Previous preclinical studies have shown that choline alphoscerate alone or in association with an AChE-I enhances cholinergic transmission [30, 31, 60, 61]. Based on these observations, we have evaluated if a higher amount of acetylcholine obtained by associating donepezil and choline alphoscerate might have a favorable effect on depression in subjects with AD. In general, our study has shown a stability of the depressive symptoms in subjects receiving donepezil plus choline alphoscerate for 24 months, whereas patients receiving donepezil only had a worsening of these symptoms. The more pronounced effect was found in subjects with mild-moderate cognitive impairment and not in those with moderate and severe impairment. It is probable that the more pronounced effect of the association therapy occurs in the presence of a relatively limited damage of the cholinergic system. A more relevant impairment of the brain cholinergic system probably exceeds the possibility of compensating this imbalance by increasing cholinergic tone and making more ACh available. Furthermore, it cannot be excluded that connections among cholinergic, glutamatergic [62, 63], and monoaminergic pathways [64] in the subcortical networks of the frontal lobe, might be involved in n the pathophysiology of affective disorders.

Our data could seem conflicting with the large use, particularly in the past years, of anticholinergic drugs for depression. Recent studies have suggested that depression may be relieved by the cholinergic stimulation of a subtype of nicotinic receptors, the alpha7 receptor, through the improvement of hippocampal function [65]. It is also well known that the hippocampus is involved in depression as well as in cognitive dysfunctions. In AD it can represent a crossroad between behavioral and cognitive symptoms [66]. Furthermore, SSRI indirectly may act on the cholinergic system by increasing brain ACh levels by inhibiting the cholinesterase [67]. In this perspective, it cannot be excluded that a pronounced cholinergic stimulation induced by the association cholinergic precursor and inhibitor might help to preserve the networks involved in mood regulation.

This study has strengths and weaknesses: the longtime of observation and treatment (24 months) represent strength points, while the size of the sample and the post hoc nature of the data are weak points. We are also aware that even the adequacy of the term Depression—as it is defined by the Diagnostic and Statistical Manual of Mental Disorders (DSM)—may be inadequate to the symptoms of AD. In fact, it has been suggested that the depressive symptoms might be better grouped in the category “affective syndrome” which includes apathy, anxiety, and irritability.

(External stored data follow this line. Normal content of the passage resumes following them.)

(* ===== verification/KeyValue.v ===== *)
(** * Key/value data in request_info  (text_key_value_parse, cloudi.cpp)

    The parser of the [text_pairs] format and, from
    src/src/lib/cloudi_core/src/cloudi_request_info.erl, the function that
    writes it. *)

From S2P Require Import Prelude ReallocPtr.

(** The pointers the parser stores, as indexes into [text]. *)
Abbreviation pointers := (realloc_ptr (option Z)).

(** The size of a [char const] pointer, the element of the array. *)
Definition sizeof_pointer : Z := 8.

(** [result[i] = v], after the assertion of [operator []]. *)
Definition set_pointer (p : pointers) (i : Z) (v : option Z) : option pointers :=
  if i <? m_size p
  then Some (set_cells p (store (m_p p) (Z.to_nat i) [v])) else None.

Section parse.
Context (realloc_ok : Z -> bool).
Context (text : bytes).

(** [for (; text_i < text_size - 1; ++text_i)]: the array and the next free
    index.  Every round increments [text_i], so the text's length bounds
    the rounds.  [None]: an assertion failed. *)
Fixpoint parse_loop (fuel : nat) (text_i i : Z) (result : pointers) :
  option (pointers * Z) :=
  match fuel with
  | O => Some (result, i)
  | S fuel =>
      if text_i <? Z.of_nat (length text) - 1 then
        match text !! Z.to_nat text_i with
        | Some c =>
            if decide (c = NUL) then
              let text_i := text_i + 1 in
              result ← set_pointer result i (Some text_i);
              let i := i + 1 in
              '(_, result) ← reserve sizeof_pointer realloc_ok (i + 1) result;
              parse_loop fuel (text_i + 1) i result
            else parse_loop fuel (text_i + 1) i result
        | None => None
        end
      else Some (result, i)
  end.

(** [text_key_value_parse]: the array released to the caller. *)
Definition text_key_value_parse : option (list (option (option Z))) :=
  let result := construct sizeof_pointer 16 8192 in
  result ← set_pointer result 0 (Some 0);
  '(result, i) ← (if 1 <? Z.of_nat (length text)
                  then parse_loop (length text) 1 1 result
                  else Some (result, 1));
  result ← set_pointer result i None;
  Some (fst (release result)).
End parse.

(** What a caller reads from the array: the C strings up to the null
    pointer. *)
Fixpoint cstring (s : bytes) : bytes :=
  match s with
  | [] => []
  | c :: s => if decide (c = NUL) then [] else c :: cstring s
  end.

Fixpoint read_strings (text : bytes) (l : list (option (option Z))) : list bytes :=
  match l with
  | Some (Some off) :: l => cstring (drop (Z.to_nat off) text) :: read_strings text l
  | _ => []
  end.

(** text_pairs_list_to_binary of cloudi_request_info.erl: a key that is empty
    or starts with a 0 byte is an error. *)
Fixpoint text_pairs_list_to_binary (l : list (bytes * bytes)) : option bytes :=
  match l with
  | [] => Some []
  | (k, v) :: l =>
      match k with
      | [] => None
      | c :: _ =>
          if decide (c = NUL) then None
          else rest ← text_pairs_list_to_binary l;
               Some (k ++ [NUL] ++ v ++ [NUL] ++ rest)
      end
  end.

(** ** Lemmas *)

(** The strings of a list of pairs, and the format: each with a NUL. *)
Definition strings_of (l : list (bytes * bytes)) : list bytes :=
  concat (map (fun '(k, v) => [k; v]) l).
Definition terminated (ss : list bytes) : bytes := concat (map (fun s => s ++ [NUL]) ss).

Fixpoint offsets (off : Z) (ss : list bytes) : list (option Z) :=
  match ss with
  | [] => []
  | s :: ss => Some off :: offsets (off + Z.of_nat (length s) + 1) ss
  end.

Lemma text_pairs_terminated l :
  Forall (fun '(k, v) => k <> [] /\ NUL ∉ k) l ->
  text_pairs_list_to_binary l = Some (terminated (strings_of l)).
Proof.
  induction 1 as [|[k v] l [Hk Hn] _ IH]; [done|]. cbn.
  destruct k as [|c k]; [done|]. apply not_elem_of_cons in Hn as [Hc _].
  rewrite decide_False by done. rewrite IH. cbn. do 2 f_equal.
  unfold terminated, strings_of. cbn. by rewrite <- !app_assoc.
Qed.

Lemma cstring_app s rest : NUL ∉ s -> cstring (s ++ NUL :: rest) = s.
Proof.
  induction s as [|c s IH]; intros Hn; cbn; [by rewrite decide_True|].
  apply not_elem_of_cons in Hn as [Hc Hn]. rewrite decide_False by done. by rewrite IH.
Qed.

(** Reading the array back. *)
Lemma read_strings_offsets pre ss arr :
  Forall (fun s => NUL ∉ s) ss ->
  read_strings (pre ++ terminated ss)
    ((Some <$> offsets (Z.of_nat (length pre)) ss) ++ Some None :: arr) = ss.
Proof.
  intros Hs. revert pre. induction Hs as [|s ss Hn _ IH]; intros pre; [done|].
  cbn. f_equal.
  - rewrite Nat2Z.id, drop_app_length. unfold terminated. cbn.
    rewrite <- app_assoc. by apply cstring_app.
  - replace (Z.of_nat (length pre) + Z.of_nat (length s) + 1)
      with (Z.of_nat (length (pre ++ s ++ [NUL]))) by (rewrite !length_app; cbn; lia).
    rewrite <- (IH (pre ++ s ++ [NUL])) at 3. f_equal. unfold terminated. cbn.
    by rewrite <- !app_assoc.
Qed.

Depressive symptoms were measured by one scale only, the NPI subtest depression frequency x severity, which is due to the fact that the study of depressive symptoms was a secondary outcome of ASCOMALVA trial. On the other hand, the NPI cannot be considered an exhaustive test for measuring depression in AD, although no other tools are available for assessing depressive symptoms in AD.

Increasing evidence suggests a crucial role of brain membrane lipids (n-3 polyunsaturated fatty acids, glycerolipids, glycerophospholipids, and sphingolipids) in depression- and anxiety-related behaviors [68]. It cannot be excluded that the beneficial effect elicited by choline alphoscerate in depression symptoms in AD may be due besides to the induction of an increase of ACh bioavailability, to an activity on neuronal reparatory mechanisms promoted by brain membrane lipids.

ACKNOWLEDGMENTS

The authors thank their own institutions for allowing them to perform this non-profit investigation. The complimentary supply of choline alphoscerate and placebo solution and the support of PhD bursaries by MDM S.p.A. (Monza, Italy) is gratefully acknowledged.

FUNDING

The authors have no funding to report.

CONFLICT OF INTEREST

The authors have no conflict of interest to report.